Comédie dramatique de Samuel Beckett, mise en scène de Jacques Osinski, avec Denis Lavant, Frédéric Leidgens, Claudine Delvaux et Peter Bonke.
Après notamment "Cap au pire", "La dernière bande" et "L'Image", Jacques Osinski revient à l'oeuvre de Samuel Beckett avec "Fin de partie".
Et ce, dans une scénographie de Yann Chapotel ne dérogeant pas aux didascalies dont le dramaturge irlandais corsète son opus.
Soit un cul de basse-fosse avec deux fenêtres-meurtrières et deux containers pour camper le dérisoire royaume sur lequel règne, en tyran filial et domestique, un cacochyme aveugle et paralytique.

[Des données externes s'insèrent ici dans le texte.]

Lemma NewDHCPServer_valid fuel server m router startIP endIP :
  server <> [] -> router <> [] -> startIP <> [] -> endIP <> [] ->
  Server.NewDHCPServer fuel server (Some m) router startIP endIP
  = match Server.poolLoop fuel server endIP startIP [] with
    | None => Server.OutOfFuel
    | Some pool =>
        Server.Ok (Server.mkServer server m router [net.IPv4 8 8 8 8; net.IPv4 8 8 4 4]
                     pool (24 * time.Hour) ∅)
    end.
Proof.
  intros Hs Hr Hst He. unfold Server.NewDHCPServer.
  destruct server; [congruence|]. destruct router; [congruence|].
  destruct startIP; [congruence|]. destruct endIP; [congruence|]. reflexivity.
Qed.

Lemma poolLoop_entries server endIP (n : nat) fuel : forall ip acc pool,
  Server.poolLoop fuel server endIP ip acc = Some pool ->
  length ip = n ->
  Forall (fun p => length p = n /\ net.Equal p server = false) acc ->
  Forall (fun p => length p = n /\ net.Equal p server = false) pool.
Proof.
  induction fuel as [|fuel IH]; intros ip acc pool H Hlen Hacc; [discriminate|].
  cbn [Server.poolLoop] in H.
  destruct (net.bytes_Compare _ _ <=? 0); [|by injection H as <-].
  apply IH in H; [assumption | |].
  - unfold Server.nextIP. by rewrite length_nextIP_loop.
  - destruct (net.Equal ip server) eqn:E; cbn [negb]; [assumption|].
    apply Forall_app. split; [assumption|]. by repeat constructor.
Qed.

Lemma pool_entries_not_nil fuel server router startIP endIP mask srv :
  Server.NewDHCPServer fuel server mask router startIP endIP = Server.Ok srv ->
  Forall (fun p => p <> []) (Server.ipPool srv).
Proof.
  intros H.
  apply NewDHCPServer_Ok_inv in H
    as (m & pool & Hs & Hr & Hst & He & -> & Hloop & ->).
  cbn.
  apply poolLoop_entries with (n := length startIP) in Hloop;
    [|reflexivity|constructor].
  eapply Forall_impl; [exact Hloop|].
  intros p [Hlen _] ->. destruct startIP; [congruence | discriminate].
Qed.

(** X2. A server that [NewDHCPServer] returns has the given addresses and
    mask, Google's two DNS servers, a 24 hour lease time and an empty lease
    table; each address of its pool has the length of the start address (so
    none is nil) and none equals the server's own address.  This holds for
    any start and end slices, IPv4 or not. *)
Theorem new_server_postcondition (fuel : nat) (server router startIP endIP : net.IP)
    (mask : option (list Z)) (srv : Server.DHCPServer) :
  Server.NewDHCPServer fuel server mask router startIP endIP = Server.Ok srv ->
  Server.serverIP srv = server
  /\ mask = Some (Server.subnetMask srv)
  /\ Server.routerIP srv = router
  /\ Server.dnsServerIPs srv = [net.IPv4 8 8 8 8; net.IPv4 8 8 4 4]
  /\ Server.leaseDuration srv = 24 * 3600 * 1000000000
  /\ Server.leases srv = ∅
  /\ server <> [] /\ router <> [] /\ startIP <> [] /\ endIP <> []
  /\ Forall (fun p => length p = length startIP /\ p <> []
                      /\ net.Equal p server = false) (Server.ipPool srv).
Proof.
  intros H.
  apply NewDHCPServer_Ok_inv in H
    as (m & pool & Hs & Hr & Hst & He & -> & Hloop & ->).
  cbn. repeat split; try assumption.
  apply poolLoop_entries with (n := length startIP) in Hloop;
    [|reflexivity|constructor].
  eapply Forall_impl; [exact Hloop|].
  intros p [Hlen Hne]. repeat split; try assumption.
  intros ->. destruct startIP; [congruence | discriminate].
Qed.

Lemma new_server_postcondition_witness :
  Server.leases demo_server = ∅
  /\ Forall (fun p => length p = 16%nat /\ p <> []
                      /\ net.Equal p (net.IPv4 10 0 0 1) = false)
       (Server.ipPool demo_server).
Proof.
  pose proof (new_server_postcondition 4 (net.IPv4 10 0 0 1) (net.IPv4 10 0 0 1)
                (net.IPv4 10 0 0 100) (net.IPv4 10 0 0 102) (Some [255; 255; 255; 0])
                demo_server eq_refl) as H.
  split; [apply H | apply H].
Defined.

Et encadré par des parois qui évoquent le verso du décor en châssis pour signifier le petit théâtre personnel dans lequel il est auteur, acteur principal et metteur en scène de partenaires faire-valoir investis des rôles de vieux parents impotents et de domestique boiteux.

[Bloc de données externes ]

(** [private async getPublicKeyForCaller()] *)
Definition getPublicKeyForCaller (msgCaller : Principal.t) : Prog Uint8Array :=
  callerPrincipal <- getAuthenticatedCaller msgCaller ;;
  let callerKey := Principal.toText callerPrincipal in
  cached <- publicKeyCache_get callerKey ;;
  match cached with
  | Some key => Ret key
  | None =>
      salt <- canisterSalt_get "salt" ;;
      match salt with
      | None => Throw SaltNotInitialized
      | Some salt =>
          let request := SchnorrPublicKey (derivationPath salt callerPrincipal) KEY_ID_NAME in
          Fetch request (fun response =>
            if negb (ok response)
            then Throw (ProviderError schnorr_public_key (statusText response))
            else
              let responseJson := json response in
              if negb (truthy responseJson)
                 || negb (truthy (member responseJson "public_key"))
                 || negb (Array_isArray (member responseJson "public_key"))
              then Throw (MalformedResponse InvalidPublicKeyResponse)
              else
                let elems := array_elems (member responseJson "public_key") in
                if negb (js_length elems =? 32)
                then Throw (MalformedResponse (InvalidPublicKeyLength (js_length elems)))
                else
                  let publicKey := new_Uint8Array elems in
                  publicKeyCache_insert callerKey publicKey ;;
                  Ret publicKey)
      end
  end.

Polysémique et considérée comme limpide ou absconse, la partition en forme de huis-clos ontologique ressortant au registre de la tragi-comédie burlesque décline les tropismes beckettiens.
Dont, entre autres, le concept de servitude volontaire afférent à la dialectique du maître et de l'esclave, le paradigme calderonien de la vie est un songe et l'existentialisme camusien avec la vaine quête de sens avec la sentence métaphysique sans appel : "la fin est dans le commencement et pourtant on continue".

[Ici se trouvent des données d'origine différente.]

(** [s.split(sep)] for a one-character separator: the empty string splits
    into one empty piece. *)
Fixpoint splitChars (sep : ascii) (cs : list ascii) : list (list ascii) :=
  match cs with
  | [] => [[]]
  | c :: rest =>
      if Ascii.eqb c sep then [] :: splitChars sep rest
      else match splitChars sep rest with
           | piece :: pieces => (c :: piece) :: pieces
           | [] => [[c]]
           end
  end.

(** [items.join(sep)] *)
Fixpoint joinChars (sep : list ascii) (items : list (list ascii)) : list ascii :=
  match items with
  | [] => []
  | [x] => x
  | x :: rest => x ++ sep ++ joinChars sep rest
  end.

Definition startsClean (cs : list ascii) : Prop :=
  match cs with
  | c :: _ => isSpace c = false
  | [] => True
  end.

Definition toLowerCase (s : string) : string :=
  string_of_list_ascii (lowerChar <$> list_ascii_of_string s).

Definition toUpperCase (s : string) : string :=
  string_of_list_ascii (upperChar <$> list_ascii_of_string s).

Definition trim (s : string) : string :=
  string_of_list_ascii (trimChars (list_ascii_of_string s)).

Definition split (sep : ascii) (s : string) : list string :=
  string_of_list_ascii <$> splitChars sep (list_ascii_of_string s).

Definition join (sep : string) (items : list string) : string :=
  string_of_list_ascii
    (joinChars (list_ascii_of_string sep) (list_ascii_of_string <$> items)).

(** [Boolean(s)] for a string: it is not empty. *)
Definition truthy (s : string) : bool :=
  match s with EmptyString => false | String _ _ => true end.

End JsString.

Module Page.

(** Lines 10-26. *)
Definition defaultApplicant : ApplicantProfile.t :=
  ApplicantProfile.mk "Alex Johnson" "1992-04-14" "K1234567" "USA" "tourist"
    "2025-06-01".

Definition defaultPolicy : EligibilityPolicy.t :=
  EligibilityPolicy.mk 180 18 ["tourist"; "business"; "student"] ["IRN"; "PRK"]
    true true.

(** The six [useState] cells of [Home].  [result] holds the payload of the
    response as it was received: the cast to [VerificationResponse] checks
    nothing. *)
Record State : Type := mkState {
  documents : list File.t;
  applicant : ApplicantProfile.t;
  policy : EligibilityPolicy.t;
  submitting : bool;
  error : option string;
  result : option Body;
}.

Definition initial : State :=
  mkState [] defaultApplicant defaultPolicy false None None.

Definition setDocuments (f : list File.t → list File.t) (st : State) : State :=
  mkState (f (documents st)) (applicant st) (policy st) (submitting st) (error st)
    (result st).

Definition setApplicant (f : ApplicantProfile.t → ApplicantProfile.t) (st : State)
    : State :=
  mkState (documents st) (f (applicant st)) (policy st) (submitting st) (error st)
    (result st).

Definition setPolicy (f : EligibilityPolicy.t → EligibilityPolicy.t) (st : State)
    : State :=
  mkState (documents st) (applicant st) (f (policy st)) (submitting st) (error st)
    (result st).

Definition setSubmitting (b : bool) (st : State) : State :=
  mkState (documents st) (applicant st) (policy st) b (error st) (result st).

Definition setError (e : option string) (st : State) : State :=
  mkState (documents st) (applicant st) (policy st) (submitting st) e (result st).

Definition setResult (r : option Body) (st : State) : State :=
  mkState (documents st) (applicant st) (policy st) (submitting st) (error st) r.

(** [handleDocumentInput]: [null] changes nothing; a selection replaces the
    list. *)
Definition handleDocumentInput (files : option (list File.t)) (st : State) : State :=
  match files with
  | None => st
  | Some fs => setDocuments (λ _, fs) st
  end.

Une sentence en boucle temporelle, qui correspond également à la répétition de la représentation théâtrale toujours identique et pourtant unique, avec le fameux jour sans fin, au demeurant le dernier avant l'extinction des feux et l'engloutissement final.
Qui, en l'espèce, ne commence pas à la manière du déni jovial du credo de "Oh les beaux jours" mais par l'acceptation "Fini, c’est fini, ça va finir, ça va peut-être finir".
Jacques Osinski signe une mise en scène de cette comédie de la vie, qu'il indiqué éclairée par une analyse et une approche de "la longue marche du temps, sa fin et son éternel recommencement".
Portée par l'humour noir, pour le rire et le pire, du texte qui confine parfois au comique clownesque, ainsi que par son humanité, elle s'avère émérite. Claudine Delvaux et Peter Bonke apportent une densité compassionnelle aux personnages des géniteurs en fin de vie confinés dans des poubelles-cercueils qui ont traversé la vie sans questionnement métaphysique.
Pour le duo "à la vie à la mort" engagé dans cette relation bivalente et alternative, deux comédiens de choc et funambules du verbe pour une performance, l'un dans le statisme physique n'excluant pas la dramaturgie gestuelle, du visage et des mains, l'autre dans le déplacement compulsif.
Frédéric Leidgens, allure de roi shakespearien, impérial en clown blanc, croquemitaine de pacotille et cabotin grandiloquent, et Denis Lavant magnifique en factotum valide, soumis sifflé comme un chien mais qui, jambe raide, air ahuri de l'Auguste circassien et fulgurances lucides, tire les ficelles de ce qui pourrait bien être un jeu de rôle toujours en mode replay.